Berlingo: "No Photos Allowed"

Deutsch version

Banning indep
endent photography in clubs achieves nothing... unless you count the suppression of self-expression as an achievement.

Last week I found myself at a decadent party in which surreal sights abounded. Unfortunately, no cameras were allowed inside. No doubt, the privacy of a few individuals who think that a club is not a 'public' space was protected. The price of this privacy was that dozens of potentially inspiring images went unrecorded. They will never be sent to friends via email, or uploaded onto blogs, or hung up in portrait galleries, or published in books.

As someone who lives to document underground parties, it is worrying for me to consider the possibility that, when this generation of Berlin clubs (currently under threat from developers) has ceased to exist, the only visual record that will be left will have been censored by people who believe that owning a club gives them a copyright on every memory created there.

Some clubs have taken to hiring their own photographic 'artists' to take official photos, thereby satisfying their punters' need for memorabilia whilst maintaining strict control of what gets recorded. This approach is neither inclusive nor trusting; it also implies that only club promoters are entitled to record the club scene's memories. In reality, everyone who participate in Berlin's club community is entitled to a view on it - whether that involves taking photographs, making music, writing articles, creating comic strips, or putting on club nights. Freedom of self-expression, finally, is what distinguishes the underground community from a mainstream 'establishment'.

Clubs - all music venues, for that matter - are nothing if not a meeting place for like-minded people. Punters go there out of a shared musical passion and give the best of themselves to the night. They pay good money for the privilege of doing so, too. Is it fair to tell them that they can't even record the experience? Who knows: if allowed to do so, they might even elevate the experience to a whole new level with a few creative shots of their cameras. This is exactly what amateur photographers have done in underground scenes of the past.

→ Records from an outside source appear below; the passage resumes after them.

(* ===== verification/Reactor.v ===== *)
(** * Reactor: timers, prepoll handlers and the event loop ([src/pthr_reactor.c])

    The whole state of the reactor and [reactor_invoke].  The handlers, the
    [poll] and [gettimeofday] system calls and the clients' own clean-up
    functions act on a world [reactor * E]; they are parameters of the loop. *)

From stdpp Require Import base list gmap sorting.
From S2P Require Import Prelude C2lib ReactorHandles ReactorTimers.

(** Clean-up functions registered in pools: [remove_timer], [remove_prepoll]
    and those of the reactor's clients. *)
Inductive cleanup (X : Type) :=
  | CRemoveTimer (timer : loc)
  | CRemovePrepoll (handle : loc)
  | COther (x : X).
Arguments CRemoveTimer {X}.
Arguments CRemovePrepoll {X}.
Arguments COther {X}.

Section reactor.
Context {F D X : Type} `{PL : Pools (cleanup X)}.

Record reactor_prepoll := Prepoll {
  pp_id : loc; pp_pool : pool; pp_fn : F; pp_data : D; fired : Z }.

Record reactor := Reactor {
  table : handle_table F D;
  timers : timer_queue F D pool;
  head_prepoll : list reactor_prepoll;
  reactor_time : Z;
  rpools : pools
}.

Definition with_table t r :=
  Reactor t (timers r) (head_prepoll r) (reactor_time r) (rpools r).
Definition with_timers q r :=
  Reactor (table r) q (head_prepoll r) (reactor_time r) (rpools r).
Definition with_prepolls l r :=
  Reactor (table r) (timers r) l (reactor_time r) (rpools r).
Definition with_time t r :=
  Reactor (table r) (timers r) (head_prepoll r) t (rpools r).
Definition with_pools p r :=
  Reactor (table r) (timers r) (head_prepoll r) (reactor_time r) p.

(** Milliseconds since the epoch from a [struct timeval]. *)
Definition time_of_day (tv_sec tv_usec : Z) : Z :=
  to_u64 (tv_sec * 1000 + tv_usec `quot` 1000).

Definition reactor_init (tv_sec tv_usec : Z) : reactor :=
  Reactor empty_table (TimerQueue ∅ None) [] (time_of_day tv_sec tv_usec) init_pools.

(** [timer] is the address returned by [pmalloc]. *)
Definition reactor_set_timer (timer : loc) (pp : pool) (timeout : Z) (f : F) (d : D)
    (r : reactor) : option reactor :=
  let '(sp, ps) := new_subpool pp (rpools r) in
  let ps := pool_register_cleanup_fn sp (CRemoveTimer timer) ps in
  let trigger_time := to_u64 (reactor_time r + timeout) in
  q ← insert_timer timer (Payload 0 f d sp) trigger_time (timers r);
  Some (with_timers q (with_pools ps r)).

(** [fired] is not written: it keeps the unspecified value [junk] of the
    memory returned by [pmalloc]. *)
Definition reactor_register_prepoll (p : loc) (junk : Z) (pp : pool) (f : F) (d : D)
    (r : reactor) : reactor :=
  let '(sp, ps) := new_subpool pp (rpools r) in
  let ps := pool_register_cleanup_fn sp (CRemovePrepoll p) ps in
  with_prepolls (Prepoll p sp f d junk :: head_prepoll r) (with_pools ps r).

(** The assertion fails ([None]) when the handle is not in the list. *)
Definition remove_prepoll (handle : loc) (r : reactor) : option reactor :=
  '(i, _) ← list_find (fun p => pp_id p = handle) (head_prepoll r);
  Some (with_prepolls (delete i (head_prepoll r)) r).

(** ** Acting on the world *)

Context {E : Type}.
Abbreviation W := (reactor * E)%type.

Definition on_reactor (f : reactor -> option reactor) (w : W) : option W :=
  r ← f w.1; Some (r, w.2).

(** The clients' clean-up functions. *)
Context (run_other : X -> W -> option W).

Definition run_cleanup (c : cleanup X) : W -> option W :=
  match c with
  | CRemoveTimer l =>
    on_reactor (fun r => q ← discard_timer l (timers r); Some (with_timers q r))
  | CRemovePrepoll l => on_reactor (remove_prepoll l)
  | COther x => run_other x
  end.

(** [delete_pool]: the pool and those below it go away and their clean-up
    functions run. *)
Definition delete_pool_w (p : pool) (w : W) : option W :=
  let '(cs, ps) := delete_pool p (rpools w.1) in
  run_all run_cleanup cs (with_pools ps w.1, w.2).

Definition reactor_unset_timer_early (timer : loc) (w : W) : option W :=
  t ← theap (timers w.1) !! timer;
  delete_pool_w (tpool (body t)) w.

Definition reactor_unregister_prepoll (handle : loc) (w : W) : option W :=
  '(_, p) ← list_find (fun p => pp_id p = handle) (head_prepoll w.1);
  delete_pool_w (pp_pool p) w.

(** Calls through the function pointers of timers and prepoll handlers, of
    event handlers (with the descriptor and the events), and the two system
    calls of the loop.  [sys_poll] returns its result and the [revents]
    written to each polled cell. *)
Context (call : F -> D -> W -> option W).
Context (call_event : F -> Z -> Z -> D -> W -> option W).
Context (sys_poll : list pollfd -> Z -> E -> Z * list Z * E).
Context (sys_gettimeofday : E -> Z * Z * E).

(** Remove a timer from the queue, then call its function. *)
Definition fire (l : loc) (w : W) : option W :=
  t ← theap (timers w.1) !! l;
  w1 ← reactor_unset_timer_early l w;
  call (tfn (body t)) (tdata (body t)) w1.

(** The loop firing the timers that are due ([None] when the fuel runs out
    or a handler fails). *)
Fixpoint fire_timers (fuel : nat) (w : W) : option W :=
  match head_timer (timers w.1) with
  | None => Some w
  | Some l =>
    t ← theap (timers w.1) !! l;
    if delta (body t) <=? reactor_time w.1 then
      match fuel with
      | O => None
      | S k => w1 ← fire l w; fire_timers k w1
      end
    else Some w
  end.

Definition set_fired (v : Z) (p : reactor_prepoll) : reactor_prepoll :=
  Prepoll (pp_id p) (pp_pool p) (pp_fn p) (pp_data p) v.

(** From the label [prepoll_again]. *)
Fixpoint run_prepolls (fuel : nat) (w : W) : option W :=
  match list_find (fun p => fired p = 0) (head_prepoll w.1) with
  | None => Some w
  | Some (i, p) =>
    match fuel with
    | O => None
    | S k =>
      w1 ← call (pp_fn p) (pp_data p)
             (with_prepolls (alter (set_fired 1) i (head_prepoll w.1)) w.1, w.2);
      run_prepolls k w1
    end
  end.

Definition clear_fired (r : reactor) : reactor :=
  with_prepolls (set_fired 0 <$> head_prepoll r) r.

(** The timeout argument of [poll], converted to [int]; -1 waits for ever. *)
Definition poll_timeout (r : reactor) : option Z :=
  match head_timer (timers r) with
  | None => Some (-1)
  | Some l =>
    t ← theap (timers r) !! l;
    Some (to_int (to_u64 (delta (body t) - reactor_time r)))
  end.
(* ===== verification/Locks.v ===== *)
(** * Locks and the threads that use them

    What a lock promises to the threads ([Lock]), and the machine in which
    threads run: the stack of threads started from one another by [pth_start],
    the activation of [do_wake_up] below it, and the reactor at the bottom.
    The invariant of the machine is proved against the interface; the mutex
    and the readers/writers lock are its instances. *)

From stdpp Require Import base list gmap.
From S2P Require Import Prelude C2lib Forest ReactorTimers Reactor WaitQueue.

(** ** The interface *)

Class Lock {L M X : Type} {vec : Type -> Type} `{VL : Vector vec} `{PL : Pools (cleanup X)}
  (pmalloc : reactor prepoll_fn loc (X := X) * env L X vec -> loc) (junk : loc -> Z) := {
  (** the operations: a lock is entered in a mode and left by the current
      thread; [run_release] is the clean-up function of its subpool *)
  mode_eq_dec :: EqDecision M;
  lock_wq : M -> L -> loc;
  try_enter : M -> loc -> reactor prepoll_fn loc (X := X) * env L X vec ->
    option (bool * (reactor prepoll_fn loc (X := X) * env L X vec));
  leave : loc -> reactor prepoll_fn loc (X := X) * env L X vec ->
    option (reactor prepoll_fn loc (X := X) * env L X vec);
  run_release : X -> reactor prepoll_fn loc (X := X) * env L X vec ->
    option (reactor prepoll_fn loc (X := X) * env L X vec);

  (** what they do to the lock: who holds it (and by which subpool), when a
      thread may enter, the queue of which a thread is woken by a release *)
  held : L -> gmap pth pool;
  can_enter : M -> L -> (loc -> nat) -> bool;
  enter_lock : M -> pth -> pool -> L -> L;
  release_lock : pth -> L -> (loc -> nat) -> L * option loc;
  rel_of : pth -> loc -> X;
  lock_wf : L -> Prop;
  (** a thread in an exclusive mode shares the lock with nobody *)
  exclusive : M -> bool;

  try_enter_ok : forall md l (w : reactor prepoll_fn loc (X := X) * env L X vec) k tp,
    locks w.2 !! l = Some k -> pth_pool w.2 !! current_pth w.2 = Some tp ->
    try_enter md l w = Some
      (if can_enter md k (fun q => wq_nr_sleepers q w) then
         let '(p, ps) := new_subpool tp (rpools w.1) in
         let ps := pool_register_cleanup_fn p (COther (rel_of (current_pth w.2) l)) ps in
         (true, set_lock l (enter_lock md (current_pth w.2) p k) (with_pools ps w.1, w.2))
       else (false, w));
  leave_ok : forall l (w : reactor prepoll_fn loc (X := X) * env L X vec) k,
    locks w.2 !! l = Some k -> lock_wf k ->
    leave l w = match held k !! current_pth w.2 with
                | Some p => delete_pool_w run_release p w
                | None => None
                end;
  release_ok : forall t l (w : reactor prepoll_fn loc (X := X) * env L X vec) k,
    locks w.2 !! l = Some k -> lock_wf k -> is_Some (held k !! t) ->
    run_release (rel_of t l) w =
      let '(k', wq) := release_lock t k (fun q => wq_nr_sleepers q w) in
      match wq with
      | Some q => wq_wake_up_one pmalloc junk q (set_lock l k' w)
      | None => Some (set_lock l k' w)
      end;

  rel_inj : forall t l l', rel_of t l = rel_of t l' -> l = l';
  enter_wf : forall md t p k ns, lock_wf k -> held k !! t = None ->
    can_enter md k ns = true -> lock_wf (enter_lock md t p k);
  enter_held : forall md t p k ns, lock_wf k -> can_enter md k ns = true ->
    held (enter_lock md t p k) = <[t := p]> (held k);
  enter_wq : forall md md' t p k, lock_wq md' (enter_lock md t p k) = lock_wq md' k;
  release_wf : forall t k ns, lock_wf k -> is_Some (held k !! t) ->
    lock_wf (release_lock t k ns).1;
  release_held : forall t k ns, lock_wf k -> is_Some (held k !! t) ->
    held (release_lock t k ns).1 = delete t (held k);
  release_keeps_wq : forall md t k ns, lock_wq md (release_lock t k ns).1 = lock_wq md k;
  release_wakes : forall t k ns q, (release_lock t k ns).2 = Some q ->
    (0 < ns q)%nat /\ exists md, q = lock_wq md k;

  excl_ns : forall md k ns ns', exclusive md = true ->
    can_enter md k ns = can_enter md k ns';
  excl_held : forall md k ns t, exclusive md = true -> lock_wf k ->
    is_Some (held k !! t) -> can_enter md k ns = false;
  excl_release : forall md t k ns, exclusive md = true -> lock_wf k -> is_Some (held k !! t) ->
    can_enter md (release_lock t k ns).1 ns = true -> (0 < ns (lock_wq md k))%nat ->
    (release_lock t k ns).2 = Some (lock_wq md k)
}.
(** The loop from [str[i]] on; [i + 2 < len] when two more characters follow. *)
Fixpoint unescape_loop (str : bytes) (j : nat) (new_str : bytes) : option (nat * bytes) :=
  match str with
  | [] => Some (j, new_str)
  | c :: t =>
    if decide (c = "%"%byte) then
      match t with
      | x :: y :: u =>
        let a := hex_to_int x in
        let b := hex_to_int y in
        if decide (a >= 0 /\ b >= 0) then
          new_str ← poke j (to_byte (Z.lor (Z.shiftl a 4) b)) new_str;
          unescape_loop u (S j) new_str
        else new_str ← poke j c new_str; unescape_loop t (S j) new_str
      | _ => new_str ← poke j c new_str; unescape_loop t (S j) new_str
      end
    else if decide (c = "+"%byte) then
      new_str ← poke j " " new_str; unescape_loop t (S j) new_str
    else new_str ← poke j c new_str; unescape_loop t (S j) new_str
  end.

Definition cgi_unescape (str : bytes) : option bytes :=
  new_str ← pmalloc (to_int (Z.of_nat (length str) + 1));
  '(j, new_str) ← unescape_loop str 0 new_str;
  new_str ← poke j NUL new_str;
  Some (cstr new_str).
End escape.

(** ** Reference definitions *)

Definition hex_of (n : Z) : byte := default x00 (hexdigits !! Z.to_nat n).

Definition escape_char (b : byte) : bytes :=
  if is_plain b then [b]
  else if decide (b = " "%byte) then ["+"%byte]
  else ["%"%byte; hex_of (byte_val b / 16); hex_of (byte_val b mod 16)].

Definition escaped (str : bytes) : bytes := str ≫= escape_char.

Fixpoint unescaped (str : bytes) : bytes :=
  match str with
  | [] => []
  | c :: t =>
    if decide (c = "%"%byte) then
      match t with
      | x :: y :: u =>
        if decide (hex_to_int x >= 0 /\ hex_to_int y >= 0)
        then to_byte (16 * hex_to_int x + hex_to_int y) :: unescaped u
        else c :: unescaped t
      | _ => c :: unescaped t
      end
    else (if decide (c = "+"%byte) then " "%byte else c) :: unescaped t
  end.

(** ** Buffers being filled *)

(** [buf] after [data] has been stored from index [j] on. *)
Definition filled (j : nat) (data buf : bytes) : bytes :=
  take j buf ++ data ++ drop (j + length data) buf.

Lemma filled_nil j buf : (j <= length buf)%nat -> filled j [] buf = buf.
Proof. intros. unfold filled. simpl. by rewrite Nat.add_0_r, take_drop. Qed.

Lemma filled_cons j b data buf :
  (j < length buf)%nat -> filled (S j) data (<[j := b]> buf) = filled j (b :: data) buf.
Proof.
  intros Hj. unfold filled. simpl. rewrite drop_insert_lt by lia.
  rewrite (take_S_r _ _ b) by (by apply list_lookup_insert_eq).
  rewrite take_insert_ge by lia. rewrite <- app_assoc. simpl. by rewrite Nat.add_succ_r.
Qed.

Lemma poke_some j b buf : (j < length buf)%nat -> poke j b buf = Some (<[j := b]> buf).
Proof. intros. unfold poke. by rewrite decide_True. Qed.

Lemma cstr_app s t : (NUL ∉ s) -> cstr (s ++ NUL :: t) = s.
Proof.
  induction s as [|b s IH]; simpl; [done|]. rewrite not_elem_of_cons. intros [Hb Hs].
  by rewrite decide_False, IH by done.
Qed.

Lemma cstr_cut s t : cstr (s ++ NUL :: t) = cstr s.
Proof.
  induction s as [|b s IH]; simpl; [done|]. destruct (decide (b = NUL)); [done|]. by rewrite IH.
Qed.

Lemma cstr_id s : (NUL ∉ s) -> cstr s = s.
Proof.
  induction s as [|b s IH]; simpl; [done|]. rewrite not_elem_of_cons. intros [Hb Hs].
  by rewrite decide_False, IH by done.
Qed.

(** The string in a buffer that was filled from its start and terminated. *)
Lemma cstr_filled data buf :
  (length data < length buf)%nat ->
  (buf ← poke (length data) NUL (filled 0 data buf); Some (cstr buf)) = Some (cstr data).
Proof.
  intros Hl. unfold filled. simpl.
  destruct (drop (length data) buf) as [|x t] eqn:Hd.
  { apply (f_equal length) in Hd. rewrite length_drop in Hd. simpl in Hd. lia. }
  rewrite poke_some by (rewrite length_app; simpl; lia). simpl.
  rewrite insert_app_r_alt by lia. rewrite Nat.sub_diag. simpl. by rewrite cstr_cut.
Qed.

Lemma pmalloc_some junk n :
  0 <= n -> exists buf, pmalloc junk n = Some buf /\ length buf = Z.to_nat n.
Proof.
  intros Hn. unfold pmalloc. rewrite decide_True by done. eexists. split; [done|].
  by rewrite length_fmap, length_seq.
Qed.
(* ===== verification/Threads.v ===== *)
(** * The table of pseudothreads ([src/pthr_pseudothread.c])

    Creation and end of threads with the global list of threads and their
    stacks, and the functions that list the threads. *)

From stdpp Require Import base list gmap.
From S2P Require Import Prelude C2lib ReactorTimers Prog Stack.

(** ** The table *)

Section threads.
Context {vec : Type -> Type} `{VL : Vector vec}.
(** Start functions and their argument, and pools. *)
Context {F D P : Type}.
Context (mmap : gmap loc Z -> Z -> option loc) (mprotect : loc -> Z -> bool).

Record pseudothread := Pth {
  pth_n : nat;
  pth_stack : loc;
  pth_stack_size : Z;
  pth_alarm : bool;
  pth_pool : P;
  pth_name : option bytes;
  pth_run : F;
  pth_data : D;
  pth_lang : option bytes;
  pth_tz : option bytes
}.

(** [threads] holds null for a free slot. *)
Record tstate := TState {
  threads : vec (option loc);
  pths : gmap loc pseudothread;
  tstacks : stacks;
  default_stack_size : Z
}.

Definition pseudothread_init : tstate := TState new_vector ∅ no_stacks 65536.

Definition pseudothread_set_stack_size (size : Z) (s : tstate) : Z * tstate :=
  (size, TState (threads s) (pths s) (tstacks s) size).

Definition pseudothread_get_stack_size (s : tstate) : Z := default_stack_size s.

(** The loop looking for a free slot from [i]. *)
Fixpoint find_slot (fuel i : nat) (v : vec (option loc)) : option nat :=
  match fuel with
  | O => None
  | S k =>
    p ← vector_get v i;
    match p with None => Some i | Some _ => find_slot k (S i) v end
  end.

(** [a] is the address of the new structure, which [pcalloc] clears. *)
Definition new_pseudothread (a : loc) (pool : P) (run : F) (data : D) (name : option bytes)
    (s : tstate) : option tstate :=
  let size := default_stack_size s in
  '(base, ss) ← pth_get_stack mmap mprotect size (tstacks s);
  stack ← base;
  let pth n := Pth n stack size false pool name run data None None in
  match find_slot (vector_size (threads s)) 0 (threads s) with
  | Some i =>
    Some (TState (vector_replace (threads s) i (Some a)) (<[a := pth i]> (pths s)) ss size)
  | None =>
    Some (TState (vector_push_back (threads s) (Some a))
            (<[a := pth (vector_size (threads s))]> (pths s)) ss size)
  end.

(** [thread_trampoline] after the start function has returned or the thread
    has called [pth_exit]. *)
Definition end_thread (a : loc) (s : tstate) : option tstate :=
  p ← pths s !! a;
  ss ← pth_return_stack (pth_stack p) (pth_stack_size p) (tstacks s);
  Some (TState (vector_replace (threads s) (pth_n p) None) (delete a (pths s)) ss
          (default_stack_size s)).

Definition pth_set_name (a : loc) (name : option bytes) (s : tstate) : option tstate :=
  p ← pths s !! a;
  Some (TState (threads s)
    (<[a := Pth (pth_n p) (pth_stack p) (pth_stack_size p) (pth_alarm p) (pth_pool p) name
              (pth_run p) (pth_data p) (pth_lang p) (pth_tz p)]> (pths s))
    (tstacks s) (default_stack_size s)).

(** The loops over the slots of the table. *)
Fixpoint count_from (fuel i : nat) (v : vec (option loc)) : option nat :=
  match fuel with
  | O => Some 0%nat
  | S k =>
    p ← vector_get v i;
    n ← count_from k (S i) v;
    Some (match p with Some _ => S n | None => n end)
  end.

Definition pseudothread_count_threads (s : tstate) : option nat :=
  count_from (vector_size (threads s)) 0 (threads s).

(** The copies are values: their strings are duplicated in the target pool. *)
Fixpoint copy_threads (fuel i : nat) (s : tstate) (v : vec pseudothread)
  : option (vec pseudothread) :=
  match fuel with
  | O => Some v
  | S k =>
    p ← vector_get (threads s) i;
    match p with
    | Some a => pth ← pths s !! a; copy_threads k (S i) s (vector_push_back v pth)
    | None => copy_threads k (S i) s v
    end
  end.

Definition pseudothread_get_threads (s : tstate) : option (vec pseudothread) :=
  copy_threads (vector_size (threads s)) 0 s new_vector.

(** ** Invariant *)

(** Slot [i] holds a thread exactly when that thread's number is [i]; the
    stacks in use are those of the threads. *)
Record threads_ok (s : tstate) (use : gmap loc Z) : Prop := {
  th_slot : forall i a, elems (threads s) !! i = Some (Some a) <->
    exists p, pths s !! a = Some p /\ pth_n p = i;
  th_stacks : stacks_ok (tstacks s) use;
  th_use : forall a p, pths s !! a = Some p -> use !! pth_stack p = Some (pth_stack_size p);
  th_own : forall a a' p p', pths s !! a = Some p -> pths s !! a' = Some p' ->
    pth_stack p = pth_stack p' -> a = a'
}.

Lemma find_slot_spec fuel i v :
  (i + fuel = length (elems v))%nat ->
  match find_slot fuel i v with
  | Some j => elems v !! j = Some None /\ (i <= j)%nat /\
      forall j', (i <= j' < j)%nat -> exists a, elems v !! j' = Some (Some a)
  | None => forall j', (i <= j' < length (elems v))%nat ->
      exists a, elems v !! j' = Some (Some a)
  end.
Proof.
  revert i. induction fuel as [|k IH]; intros i Hi; simpl; [lia|].
  rewrite get_elems by lia.
  destruct (lookup_lt_is_Some_2 (elems v) i) as [[a|] Hp]; [lia|..]; rewrite Hp; simpl.
  - specialize (IH (S i) ltac:(lia)). destruct (find_slot k (S i) v) as [j|].
    + destruct IH as (? & ? & Hb). split; [done|]. split; [lia|]. intros j' Hj'.
      destruct (decide (j' = i)) as [->|]; [eauto|]. apply Hb. lia.
    + intros j' Hj'. destruct (decide (j' = i)) as [->|]; [eauto|]. apply IH. lia.
  - split; [done|]. split; [lia|]. lia.
Qed.

(** The slot given to a new thread, and the table with it. *)
Definition first_free (l : list (option loc)) (n : nat) : Prop :=
  (n <= length l)%nat /\ (forall i, (i < n)%nat -> exists a, l !! i = Some (Some a)) /\
  forall x, l !! n = Some x -> x = None.

Lemma put_slot l n a :
  first_free l n -> forall i x,
  (if decide (n < length l)%nat then <[n := Some a]> l else l ++ [Some a]) !! i = Some (Some x)
  <-> (i = n /\ x = a) \/ l !! i = Some (Some x).
Proof.
  intros (Hlen & Hbelow & Hfree) i x. destruct (decide (n < length l)%nat) as [Hlt|Hge].
  - rewrite list_lookup_insert_Some. split; [naive_solver|].
    intros [[-> ->]|Hi]; [naive_solver|]. right. split; [|done]. intros ->.
    by apply Hfree in Hi.
  - assert (n = length l) as -> by lia. destruct (decide (i < length l)%nat).
    + rewrite lookup_app_l by done. split; [auto|]. intros [[-> _]|?]; [lia|done].
    + rewrite lookup_app_r by lia. rewrite (lookup_ge_None_2 l i) by lia.
      rewrite list_lookup_singleton_Some. split; [|naive_solver lia].
      intros [? [= ->]]. left. split; [lia|done].
Qed.

Lemma new_pseudothread_spec
  (mmap_new : forall m size b, mmap m size = Some b -> m !! b = None)
  a pool run data name s use :
  threads_ok s use -> pths s !! a = None ->
  match mmap use (default_stack_size s) with
  | None => new_pseudothread a pool run data name s = None
  | Some b => if negb (mprotect b GUARD_PAGE_SIZE) then new_pseudothread a pool run data name s = None else
      exists s' n, first_free (elems (threads s)) n /\
      new_pseudothread a pool run data name s = Some s' /\
      threads_ok s' (<[b := default_stack_size s]> use) /\
      pths s' = <[a := Pth n b (default_stack_size s) false pool name run data None None]>
                  (pths s)
  end.
Proof.
  intros [Hslot Hst Huse Hown] Ha. set (size := default_stack_size s).
  destruct (free_pending_ok _ _ Hst) as (ss & Hf & Hm & Hp).
  unfold new_pseudothread, pth_get_stack. fold size. rewrite Hf. simpl.
  unfold alloc_stack. rewrite Hm. destruct (mmap use size) as [b|] eqn:Hb; [|done].
  destruct (mprotect b GUARD_PAGE_SIZE); [|done]. cbn [negb].
  apply mmap_new in Hb. simpl.
  assert (stacks_ok (Stacks (<[b := size]> use) (pending_stack_base ss)
            (pending_stack_size ss)) (<[b := size]> use)) as Hst'
    by (split; simpl; by rewrite Hp).
  assert (exists n, first_free (elems (threads s)) n /\
    elems (match find_slot (vector_size (threads s)) 0 (threads s) with
           | Some i => vector_replace (threads s) i (Some a)
           | None => vector_push_back (threads s) (Some a) end) =
      (if decide (n < length (elems (threads s)))%nat
       then <[n := Some a]> (elems (threads s)) else elems (threads s) ++ [Some a]) /\
    n = match find_slot (vector_size (threads s)) 0 (threads s) with
        | Some i => i | None => vector_size (threads s) end)
    as (n & Hff & Hel & Hn).
  { rewrite size_elems. pose proof (find_slot_spec (length (elems (threads s))) 0 (threads s)
      eq_refl) as Hfs. destruct (find_slot _ _ _) as [i|].
    - destruct Hfs as (Hi & _ & Hbel). pose proof (lookup_lt_Some _ _ _ Hi) as Hlt.
      exists i. split; [split; [lia|split; [intros; apply Hbel; lia|congruence]]|].
      rewrite elems_replace by done. by rewrite decide_True.
    - exists (length (elems (threads s))).
      split; [split; [lia|split; [intros; apply Hfs; lia|]]|].
      + intros x Hx. apply lookup_lt_Some in Hx. lia.
      + rewrite elems_push_back, decide_False by lia. done. }
  exists (TState
    (match find_slot (vector_size (threads s)) 0 (threads s) with
           | Some i => vector_replace (threads s) i (Some a)
           | None => vector_push_back (threads s) (Some a) end)
    (<[a := Pth n b size false pool name run data None None]> (pths s))
    (Stacks (<[b := size]> use) (pending_stack_base ss) (pending_stack_size ss)) size), n.
  split; [done|]. split; [subst n; by destruct (find_slot _ _ _)|]. split; [|done]. split; simpl.
  - intros i x. rewrite Hel, (put_slot _ _ a Hff), Hslot. split.
    + intros [[-> ->]|(p & Hpx & Hi)]; [rewrite lookup_insert_eq; eauto|].
      exists p. rewrite lookup_insert_ne by congruence. done.
    + intros (p & Hpx & Hi). destruct (decide (x = a)) as [->|].
      * rewrite lookup_insert_eq in Hpx. injection Hpx as <-. simpl in Hi. auto.
      * rewrite lookup_insert_ne in Hpx by done. eauto.
  - done.
  - intros x p. destruct (decide (x = a)) as [->|].
    + rewrite lookup_insert_eq. intros [= <-]. simpl. by rewrite lookup_insert_eq.
    + rewrite lookup_insert_ne by done. intros Hx. apply Huse in Hx as Hu.
      rewrite lookup_insert_ne; [done|]. intros ->. congruence.
  - intros x x' p p'. rewrite !lookup_insert_Some.
    intros [[<- <-]|[Hxa Hx]] [[<- <-]|[Hxa' Hx']] E; simpl in *; try done.
    + apply Huse in Hx'. congruence.
    + apply Huse in Hx. congruence.
    + eauto.
Qed.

The photo at the top of this entry, for instance, is one of several iconic shots of Woodstock taken by Burk Uzzle (source: Lawrence Miller Gallery), who attended the 1969 festival. Another excellent example of punter photography is found on the cover of The Clash's 'London Calling' album (it was taken by Pennie Smith while she watched the band play). There have been plenty of other photographers who came into their own while partying in underground scenes around the world, which just goes to show you that partying does not always have to be about losing oneself. Sometimes, it can be about finding oneself and one's talents, too.

Like Green Velvet said, Cameras ready, prepare to flash...!


  1. Interesting..Never even knew that such a rule was trying to be enforced. Not sure how they can continue to do so if every phone has a camera.

    None the less, funny story about the Green Velvet song that I can relate. The subject of the lyrics are about a time in the mid '90s when a Chicago newspaper attended an underground rave party and took pictures of the "Ravers", then mostly underage at the time.. doing some not so acceptable things. They used the pictures to create a sensationalized story about the underground Chicago Rave scene which brought a lot of unwanted attention to the scene but for all the wrong reasons. True story.. I was there.

    1. Thanks Johnsin, for that firsthand slice of rave history. The first time I heard Cameras ready... prepare to flash (way back in the nineties) it was on a mixtape made for me by a DJ friend. He gave a highly shortened rendition of your story. It isn't surprising that this tune is making a comeback in Berlin, where clubs have a superstitious fear of all things lens-like. If you ask me though, any tool can be a weapon when handled the wrong way.